Work order. Retype word for word the lines of the data below, from the first to the one bearing "how many do. *)", with that one included.
<<<<
(** [ExecutionVerifier.verify_execution] *)
Definition verify_execution `{TextTools} (files : list SourceFile)
  : Outcome Q :=
  syntax_score ← _check_syntax files;
  implementation_score ← _check_implementation files;
  let dependency_score := _check_dependencies in
  Return (syntax_score * 0.25 + implementation_score * 0.65
          + dependency_score * 0.1)%Q.

End ExecutionVerifier.

(** ** [authenticity_detector.py]: [AuthenticityDetector] *)

Module AuthenticityDetector.
Local Open Scope string_scope.

(** An entry of [KNOWN_AI_FRAMEWORKS].  The three pattern sets are
    written as lists: the code only asks whether any pattern matches and
    how many do. *)
Record Framework := mkFramework {
  imports : list string;
  basic_patterns : list string;
  advanced_patterns : list string;
  weight : Q
}.

(** [AuthenticityDetector.KNOWN_AI_FRAMEWORKS], in the order of the
    dictionary. *)
Definition KNOWN_AI_FRAMEWORKS : list (string * Framework) :=
  [ ("tensorflow",
     mkFramework
       [ "import\s+tensorflow"; "import\s+tf"; "from\s+tensorflow" ]
       [ "model\s*=\s*tf"; "keras\.Sequential"; "keras\.layers";
         "keras\.Model"; "tf\.keras"; "Sequential\s*\(\s*\)" ]
       [ "class\s+\w+\s*\(\s*tf\.keras\.Model\s*\)"; "tf\.GradientTape";
         "@tf\.function"; "custom_training_loop"; "tf\.data\.Dataset" ]
       1.0);
    ("pytorch",
     mkFramework
       [ "import\s+torch"; "from\s+torch"; "import\s+torch\.nn" ]
       [ "torch\.nn"; "nn\."; "torch\.optim"; "model\.forward";
         "torch\.utils\.data"; "Module\s*\("; "Linear\s*\(" ]
       [ "class\s+\w+\s*\(\s*nn\.Module\s*\)"; "torch\.autograd";
         "@torch\.jit\.script"; "custom_loss"; "torch\.cuda" ]
       1.0);
    ("transformers",
     mkFramework
       [ "from\s+transformers"; "import\s+transformers" ]
       [ "AutoModel\s*\."; "AutoTokenizer\s*\."; "pipeline\s*\(";
         "from_pretrained\s*\("; "PreTrainedModel\s*\("; "transformers\." ]
       [ "class\s+\w+\s*\(\s*PreTrainedModel\s*\)"; "custom_head";
         "trainer\.train"; "model\.train"; "custom_tokens" ]
       0.9);
    ("openai",
     mkFramework
       [ "import\s+openai"; "from\s+openai"; "OpenAI";
         "import\s*{\s*Configuration,\s*OpenAIApi\s*}" ]
       [ "openai\.Completion\.create"; "openai\.ChatCompletion\.create";
         "new\s+OpenAI\s*\(\s*\)"; "OpenAIApi"; "gpt-4"; "gpt-3\.5-turbo";
         "createChatCompletion"; "createCompletion" ]
       [ "fine_tuning"; "custom_prompts"; "system_messages";
         "context_window"; "token_handling" ]
       0.5);
    ("langchain",
     mkFramework
       [ "from\s+langchain"; "import\s+langchain";
         "import\s*{\s*LangChain\s*}" ]
       [ "LLMChain"; "PromptTemplate"; "ChatPromptTemplate"; "VectorStore";
         "Embeddings"; "BaseLanguageModel" ]
       [ "custom_chain"; "custom_agent"; "custom_tool";
         "memory_implementation"; "custom_retriever" ]
       0.7);
    ("rig",
     mkFramework
       [ "use rig"; "from rig" ]
       [ "CompletionModel"; "EmbeddingModel"; "Agent"; "VectorStore" ]
       [ "custom_provider"; "custom_model"; "custom_agent"; "custom_store";
         "custom_embedding" ]
       0.8) ].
>>>>
Reply.
(** [ExecutionVerifier.verify_execution] *)
Definition verify_execution `{TextTools} (files : list SourceFile)
  : Outcome Q :=
  syntax_score ← _check_syntax files;
  implementation_score ← _check_implementation files;
  let dependency_score := _check_dependencies in
  Return (syntax_score * 0.25 + implementation_score * 0.65
          + dependency_score * 0.1)%Q.

End ExecutionVerifier.

(** ** [authenticity_detector.py]: [AuthenticityDetector] *)

Module AuthenticityDetector.
Local Open Scope string_scope.

(** An entry of [KNOWN_AI_FRAMEWORKS].  The three pattern sets are
    written as lists: the code only asks whether any pattern matches and
    how many do. *)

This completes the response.